WhoThrough: Doctor Who Season Twelve

Tom Baker’s first season starts strong.

Andrew Ellard
7 min readJan 1, 2022

When my wife and I married in 2014, we started watching Doctor Who in order, one story a week. Five and a half years later we finished and started again. These are a combination of my scattershot notes from the first and second WhoThroughs.


The more the cast clearly declare that this is the Doctor, the more Baker gets to act like a totally new man. Baker putting his spin on Pertwee-type lines is immediate — lying down to do exposition, showing swagger by being indifferent rather than commanding. Interesting that his time in the sick-bay could be weeks, skipped in a single cut. The note the Doctor leaves feels like a downright mission statement — knowing what kind of story we’re in (James Bond even gets a mention), the Doctor covers all eventualities and undercuts.

The Doctor battling the Robot for the first time is a terrific sequence, well directed. The SRS designs are really smart, the choice of green unusual yet successful. Likewise the pink on the robot. Video for all the location stuff, which makes it feel more whole. What a shame they didn’t have the budget for more foley work — it feels like Classic Who in general would have gained a huge sense of production value without a big cost if only robots clanked and stomped rather than clump and scuff.

It’s a pity they underuse Harry in his undercover plot because that’s almost a very good way to add him to the line-up. A shame that the theft’s suspects are so immediately obvious — it’s always whoever Sarah is interviewing. Kettlewell introduces both the reason the Robot will grow in the finale and the weapon that’ll defeat it in the same line of dialogue at the top of episode three.
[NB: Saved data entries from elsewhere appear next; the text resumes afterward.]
(** C7 (as amended). In the stats of a result each aggregate is the default
    0 when the text of its element is missing or empty, and otherwise the
    coercion of the text, stripped of surrounding whitespace and then: of
    commas only for [total_count] (read by [int]); of commas and of the
    currency symbol for [total_amount] and [average_amount] (read by
    [float]); of the percent sign only for [success_rate] (read by [float]
    and divided by 100).  A missing or empty text never fails the call:
    when the aggregates cannot be parsed, a text that is there was refused
    by its coercion. *)
Theorem aggregate_fields_parsing e remote now p u sd ed s qr s' :
  Pipeline.query_data e remote now p u sd ed s = Some (Ok qr, s') ->
  exists pg,
    remote p u sd ed = Ok pg /\
    Pipeline.field_is (Pipeline.total_count_text pg)
      (fun t => PyNum.int (replace comma [] (strip t)))
      0 (Pipeline.total_count (Pipeline.stats qr)) /\
    Pipeline.field_is (Pipeline.total_amount_text pg)
      (fun t => f ← PyNum.float (replace yen [] (replace comma [] (strip t)));
                Ok (PyNum.Float f))
      (PyNum.Int 0) (Pipeline.total_amount (Pipeline.stats qr)) /\
    Pipeline.field_is (Pipeline.average_amount_text pg)
      (fun t => f ← PyNum.float (replace yen [] (replace comma [] (strip t)));
                Ok (PyNum.Float f))
      (PyNum.Int 0) (Pipeline.average_amount (Pipeline.stats qr)) /\
    Pipeline.field_is (Pipeline.success_rate_text pg)
      (fun t => f ← PyNum.float (replace percent [] (strip t));
                Ok (PyNum.Float (f / 100)%float))
      (PyNum.Int 0) (Pipeline.success_rate (Pipeline.stats qr)) /\
    (forall pg' ex,
       Pipeline.parse_stats pg' = Raise ex ->
       exists t, t <> [] /\
         ((Pipeline.total_count_text pg' = Some t /\ Pipeline.coerce_count t = Raise ex) \/
          (Pipeline.total_amount_text pg' = Some t /\ Pipeline.coerce_amount t = Raise ex) \/
          (Pipeline.average_amount_text pg' = Some t /\ Pipeline.coerce_amount t = Raise ex) \/
          (Pipeline.success_rate_text pg' = Some t /\ Pipeline.coerce_rate t = Raise ex))).
Proof.
  intros Hq. destruct (query_data_stats _ _ _ _ _ _ _ _ _ _ Hq) as (pg & Hpg & Hst).
  apply parse_stats_Ok in Hst as (Htc & Hta & Haa & Hsr).
  exists pg. split; [assumption|].
  repeat split; try (apply if_text_field_is; assumption);
    try (apply (if_text_field_is _ _ _ _ Htc)); try (apply (if_text_field_is _ _ _ _ Hta));
    try (apply (if_text_field_is _ _ _ _ Haa)); try (apply (if_text_field_is _ _ _ _ Hsr)).
  apply parse_stats_Raise.
Qed.

(** C8 (as amended). [stats.total_count] is an integer: 0 when the text of
    the count is missing or empty, otherwise the integer the text denotes
    once commas are removed, hence not negative as long as the text holds
    no minus sign.  [stats.success_rate] is 0 when its text is missing or
    empty, otherwise the number in the text, percent sign removed, divided
    by 100.  Neither is compared with a bound. *)
Theorem stats_bounds_unchecked e remote now p u sd ed s qr s' :
  Pipeline.query_data e remote now p u sd ed s = Some (Ok qr, s') ->
  exists pg,
    remote p u sd ed = Ok pg /\
    Pipeline.field_is (Pipeline.total_count_text pg)
      (fun t => PyNum.int (replace comma [] (strip t)))
      0 (Pipeline.total_count (Pipeline.stats qr)) /\
    ((forall t, Pipeline.total_count_text pg = Some t -> 45%N ∉ t) ->
     0 <= Pipeline.total_count (Pipeline.stats qr)) /\
    Pipeline.field_is (Pipeline.success_rate_text pg)
      (fun t => f ← PyNum.float (replace percent [] (strip t));
                Ok (PyNum.Float (f / 100)%float))
      (PyNum.Int 0) (Pipeline.success_rate (Pipeline.stats qr)).
Proof.
  intros Hq. destruct (query_data_stats _ _ _ _ _ _ _ _ _ _ Hq) as (pg & Hpg & Hst).
  apply parse_stats_Ok in Hst as (Htc & _ & _ & Hsr).
  exists pg. split; [assumption|].
  pose proof (if_text_field_is _ _ _ _ Htc) as [Hzero Hcount].
  split; [split; assumption|]. split; [|exact (if_text_field_is _ _ _ _ Hsr)].
  intros Hminus.
  destruct (truthy (Pipeline.total_count_text pg)) eqn:Ht; [|rewrite Hzero; [lia|reflexivity]].
  destruct (Pipeline.total_count_text pg) as [t|] eqn:Htext; [|discriminate].
  eapply int_nonneg; [exact (Hcount t eq_refl eq_refl)|].
  intros Hin%elem_of_replace_nil%elem_of_strip. exact (Hminus t eq_refl Hin).
Qed.

(** ** Coercion failures *)

Lemma int_Raise (x : str) (ex : exn) : PyNum.int x = Raise ex -> ex = ValueError.
Proof.
  unfold PyNum.int. destruct (PyNum.read_sign _) as [neg body].
  destruct (PyNum.read_digits body) as [[|d ds] [|c r]]; try congruence.
  destruct (PyNum.max_str_digits <? _)%nat; congruence.
Qed.

(** Text that [float()] refuses once commas and the currency symbol are
    removed is refused by [int()] once commas are removed. *)
Lemma not_numeric_count (t : str) :
  Claimed.not_numeric t -> PyNum.int (replace comma [] (strip t)) = Raise ValueError.
Proof.
  unfold Claimed.not_numeric, Claimed.strip_separators. intros Hnot.
  destruct (PyNum.int (replace comma [] (strip t))) as [z|ex] eqn:Hint.
  - rewrite (replace_absent yen) in Hnot by (eapply int_no_yen; eassumption).
    destruct (int_float _ _ Hint) as [f Hf]. congruence.
  - f_equal. eapply int_Raise; eassumption.
Qed.

Lemma for_each_Raise {A B : Type} (f : A -> result B) (l : list A) (a : A) (ex : exn) :
  a ∈ l -> f a = Raise ex -> exists ex', for_each f l = Raise ex'.
Proof.
  induction l as [|x l IH]; intros Hin Hf; [inversion Hin|].
  simpl. destruct (f x) as [b|e] eqn:Hx; [|eauto].
  apply elem_of_cons in Hin as [->|Hin]; [congruence|].
  destruct (IH Hin Hf) as [ex' ->]. eauto.
Qed.

Lemma row_record_bad_amount (cells : list (option str)) (a : str) (ex : exn) :
  cells !! 2%nat = Some (Some a) ->
  PyNum.float (replace yen [] (replace comma [] (strip a))) = Raise ex ->
  exists ex', Pipeline.row_record cells = Raise ex'.
Proof.
  intros Hc Ha.
  assert (H2 : Pipeline.cell_strip cells 2 = Ok (strip a)).
  { unfold Pipeline.cell_strip, Pipeline.cell_text. rewrite Hc. reflexivity. }
  unfold Pipeline.row_record.
  destruct (Pipeline.cell_strip cells 0) as [i|?]; [|cbn; eauto].
  destruct (Pipeline.cell_strip cells 1) as [d|?]; [|cbn; eauto].
  rewrite H2. cbn. rewrite Ha. cbn. eauto.
Qed.

Lemma parse_amount_refused (text : option str) (t : str) :
  text = Some t -> t <> [] ->
  PyNum.float (replace yen [] (replace comma [] (strip t))) = Raise ValueError ->
  Pipeline.parse_amount text = Raise ValueError.
Proof.
  intros -> Hne Hc. unfold Pipeline.parse_amount.
  rewrite if_text_nonempty by assumption. rewrite Hc. reflexivity.
Qed.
Genuinely upset by the professor’s revealed allegiance, though.


There’s a subtle but definite attempt to restate why the Doctor does what he does: the curiosity, but also the morality (he won’t leave the humans since the humans won’t leave their mission; they are quite his favourite species). It’s funny, Baker’s Doctor is being as brusque as Hartnell, but it somehow plays warmer, jollier. There’s a definite lean towards stronger humour and horror. The awoken whinger — “I should have stayed on earth. I like heat!” — is constantly, credibly funny. Strange how claustrophobic a triangular duct is.

The oxygen issue early-on doesn’t bother the Doctor, which might even be a performance choice by Baker — it’s not discussed, but in execution makes him immediately alien. The lack of air is also part of the opening mystery — why is the system not working? The peril also has a larger purpose, unlike when Nation throws in a landline or deadly plant to keep things happening. (Even when this story chucks in a zapping device in the ceiling, it turns out to be the answer to what killed the first creature.)

The TARDIS materialisation is cleverly done with lighting. In episode two the Doctor wheels a trolley across the room, and it sounds like the studio sound is dropped out to hide cheap, squeaky wheel noises. (Shame they don’t do this more — the revived med-tech is very squeaky in her sleep pod.) Ian Marter gets to do most of the story in his socks, which must have been relaxing.


Lovely character restatement at the top, the big three re-established. The lack of anxiety about whether we can get back to the TARDIS is very akin to Hartnell stories…yet it still makes me a lot more nervous than it should. Holding a Sontaran invasion fleet for these arbitrary experiments is obviously amusing nonsense, and it’s nonsense to need them on a planet that’s now deserted.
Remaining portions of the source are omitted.